Stored items

=====

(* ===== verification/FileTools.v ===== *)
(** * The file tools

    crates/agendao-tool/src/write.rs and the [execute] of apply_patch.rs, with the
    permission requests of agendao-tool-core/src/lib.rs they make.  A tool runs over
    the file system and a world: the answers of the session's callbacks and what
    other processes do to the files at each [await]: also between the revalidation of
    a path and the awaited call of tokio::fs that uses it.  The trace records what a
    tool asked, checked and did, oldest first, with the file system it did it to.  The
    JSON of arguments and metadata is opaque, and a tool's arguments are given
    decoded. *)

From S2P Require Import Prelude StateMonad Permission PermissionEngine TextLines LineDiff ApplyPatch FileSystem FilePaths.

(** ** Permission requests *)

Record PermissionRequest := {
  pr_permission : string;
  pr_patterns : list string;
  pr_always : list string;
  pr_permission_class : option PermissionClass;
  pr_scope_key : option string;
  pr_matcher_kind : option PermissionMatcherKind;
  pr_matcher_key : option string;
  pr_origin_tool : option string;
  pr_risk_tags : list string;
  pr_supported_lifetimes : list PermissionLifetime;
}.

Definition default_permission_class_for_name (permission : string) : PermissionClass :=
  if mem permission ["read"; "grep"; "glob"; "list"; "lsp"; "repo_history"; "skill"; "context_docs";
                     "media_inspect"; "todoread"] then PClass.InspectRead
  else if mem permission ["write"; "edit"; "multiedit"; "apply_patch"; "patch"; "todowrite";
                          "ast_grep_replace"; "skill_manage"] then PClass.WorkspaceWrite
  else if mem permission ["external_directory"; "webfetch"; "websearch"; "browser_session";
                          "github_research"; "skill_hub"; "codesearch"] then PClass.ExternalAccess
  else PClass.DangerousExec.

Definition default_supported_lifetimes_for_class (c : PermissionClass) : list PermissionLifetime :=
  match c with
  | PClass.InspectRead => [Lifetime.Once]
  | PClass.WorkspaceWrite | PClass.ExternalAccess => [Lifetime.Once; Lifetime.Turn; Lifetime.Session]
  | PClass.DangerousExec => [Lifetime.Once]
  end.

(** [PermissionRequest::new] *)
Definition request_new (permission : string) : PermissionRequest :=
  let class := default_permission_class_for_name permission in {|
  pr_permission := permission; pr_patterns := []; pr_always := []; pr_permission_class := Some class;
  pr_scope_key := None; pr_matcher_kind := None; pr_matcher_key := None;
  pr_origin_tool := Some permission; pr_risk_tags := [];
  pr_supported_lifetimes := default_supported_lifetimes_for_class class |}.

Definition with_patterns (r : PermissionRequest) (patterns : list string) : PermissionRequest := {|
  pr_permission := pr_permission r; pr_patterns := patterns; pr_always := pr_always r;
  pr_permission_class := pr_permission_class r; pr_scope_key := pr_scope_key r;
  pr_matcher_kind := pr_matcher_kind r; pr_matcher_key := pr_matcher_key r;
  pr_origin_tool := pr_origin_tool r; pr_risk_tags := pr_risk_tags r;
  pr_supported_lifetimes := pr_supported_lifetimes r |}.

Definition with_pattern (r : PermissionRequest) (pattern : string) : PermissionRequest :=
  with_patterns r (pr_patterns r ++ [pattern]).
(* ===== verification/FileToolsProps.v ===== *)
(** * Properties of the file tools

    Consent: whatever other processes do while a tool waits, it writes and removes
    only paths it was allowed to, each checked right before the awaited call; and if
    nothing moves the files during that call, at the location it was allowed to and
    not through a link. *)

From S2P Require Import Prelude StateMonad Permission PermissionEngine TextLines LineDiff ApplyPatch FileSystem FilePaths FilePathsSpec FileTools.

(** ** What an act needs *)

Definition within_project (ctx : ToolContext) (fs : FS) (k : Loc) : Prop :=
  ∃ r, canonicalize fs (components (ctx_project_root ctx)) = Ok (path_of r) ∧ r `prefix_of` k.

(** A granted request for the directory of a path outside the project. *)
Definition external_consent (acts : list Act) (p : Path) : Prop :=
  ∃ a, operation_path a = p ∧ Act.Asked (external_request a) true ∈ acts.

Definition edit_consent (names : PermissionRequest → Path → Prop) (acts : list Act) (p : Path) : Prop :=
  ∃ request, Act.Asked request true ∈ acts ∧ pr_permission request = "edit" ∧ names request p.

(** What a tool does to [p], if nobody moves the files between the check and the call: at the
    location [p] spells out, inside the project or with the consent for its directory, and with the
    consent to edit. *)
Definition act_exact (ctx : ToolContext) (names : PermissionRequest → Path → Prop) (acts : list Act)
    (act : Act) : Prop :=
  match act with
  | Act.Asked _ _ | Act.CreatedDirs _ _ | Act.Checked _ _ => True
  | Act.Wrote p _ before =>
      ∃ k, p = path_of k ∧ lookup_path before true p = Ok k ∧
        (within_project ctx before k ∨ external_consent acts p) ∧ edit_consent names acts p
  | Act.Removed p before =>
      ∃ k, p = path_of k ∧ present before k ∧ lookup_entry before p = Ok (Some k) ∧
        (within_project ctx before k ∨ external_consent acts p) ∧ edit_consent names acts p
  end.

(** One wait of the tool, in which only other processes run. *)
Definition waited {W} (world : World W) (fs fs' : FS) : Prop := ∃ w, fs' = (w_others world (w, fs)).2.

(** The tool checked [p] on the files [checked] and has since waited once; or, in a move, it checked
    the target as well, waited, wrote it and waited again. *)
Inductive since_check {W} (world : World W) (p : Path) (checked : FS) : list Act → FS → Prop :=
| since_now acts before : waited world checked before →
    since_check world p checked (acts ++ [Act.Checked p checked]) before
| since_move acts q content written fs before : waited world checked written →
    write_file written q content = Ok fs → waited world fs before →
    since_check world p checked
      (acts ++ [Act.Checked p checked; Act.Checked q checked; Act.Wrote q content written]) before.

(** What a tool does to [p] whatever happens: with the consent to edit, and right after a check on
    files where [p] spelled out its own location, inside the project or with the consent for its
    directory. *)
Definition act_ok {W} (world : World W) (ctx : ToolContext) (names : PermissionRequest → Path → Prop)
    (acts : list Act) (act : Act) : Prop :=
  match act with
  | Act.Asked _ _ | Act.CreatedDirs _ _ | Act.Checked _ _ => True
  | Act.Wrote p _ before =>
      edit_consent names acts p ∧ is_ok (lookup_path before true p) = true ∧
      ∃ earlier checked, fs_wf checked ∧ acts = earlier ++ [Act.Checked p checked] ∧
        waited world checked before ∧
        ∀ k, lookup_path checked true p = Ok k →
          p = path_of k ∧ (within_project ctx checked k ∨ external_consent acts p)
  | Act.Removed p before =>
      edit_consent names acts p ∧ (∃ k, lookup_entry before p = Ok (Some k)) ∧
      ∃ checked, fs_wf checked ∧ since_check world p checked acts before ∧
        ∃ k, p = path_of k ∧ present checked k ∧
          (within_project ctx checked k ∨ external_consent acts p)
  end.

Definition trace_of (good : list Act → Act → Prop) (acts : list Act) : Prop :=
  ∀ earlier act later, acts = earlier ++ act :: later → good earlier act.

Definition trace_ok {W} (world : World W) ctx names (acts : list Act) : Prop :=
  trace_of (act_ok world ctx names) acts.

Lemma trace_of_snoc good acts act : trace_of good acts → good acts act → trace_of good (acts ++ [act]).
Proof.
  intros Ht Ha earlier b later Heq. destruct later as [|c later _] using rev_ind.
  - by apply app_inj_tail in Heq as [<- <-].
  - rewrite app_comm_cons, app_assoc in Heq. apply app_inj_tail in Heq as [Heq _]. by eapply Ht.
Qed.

=====

EXERCISE OBJECTIVE :: Print, without alteration, only the lines above between the one holding "true ∈ acts." and the one holding "directory. *)", inclusive.

RESULT FOR THIS EXERCISE ::
  ∃ a, operation_path a = p ∧ Act.Asked (external_request a) true ∈ acts.

Definition edit_consent (names : PermissionRequest → Path → Prop) (acts : list Act) (p : Path) : Prop :=
  ∃ request, Act.Asked request true ∈ acts ∧ pr_permission request = "edit" ∧ names request p.

(** What a tool does to [p], if nobody moves the files between the check and the call: at the
    location [p] spells out, inside the project or with the consent for its directory, and with the
    consent to edit. *)
Definition act_exact (ctx : ToolContext) (names : PermissionRequest → Path → Prop) (acts : list Act)
    (act : Act) : Prop :=
  match act with
  | Act.Asked _ _ | Act.CreatedDirs _ _ | Act.Checked _ _ => True
  | Act.Wrote p _ before =>
      ∃ k, p = path_of k ∧ lookup_path before true p = Ok k ∧
        (within_project ctx before k ∨ external_consent acts p) ∧ edit_consent names acts p
  | Act.Removed p before =>
      ∃ k, p = path_of k ∧ present before k ∧ lookup_entry before p = Ok (Some k) ∧
        (within_project ctx before k ∨ external_consent acts p) ∧ edit_consent names acts p
  end.

(** One wait of the tool, in which only other processes run. *)
Definition waited {W} (world : World W) (fs fs' : FS) : Prop := ∃ w, fs' = (w_others world (w, fs)).2.

(** The tool checked [p] on the files [checked] and has since waited once; or, in a move, it checked
    the target as well, waited, wrote it and waited again. *)
Inductive since_check {W} (world : World W) (p : Path) (checked : FS) : list Act → FS → Prop :=
| since_now acts before : waited world checked before →
    since_check world p checked (acts ++ [Act.Checked p checked]) before
| since_move acts q content written fs before : waited world checked written →
    write_file written q content = Ok fs → waited world fs before →
    since_check world p checked
      (acts ++ [Act.Checked p checked; Act.Checked q checked; Act.Wrote q content written]) before.

(** What a tool does to [p] whatever happens: with the consent to edit, and right after a check on
    files where [p] spelled out its own location, inside the project or with the consent for its
    directory. *)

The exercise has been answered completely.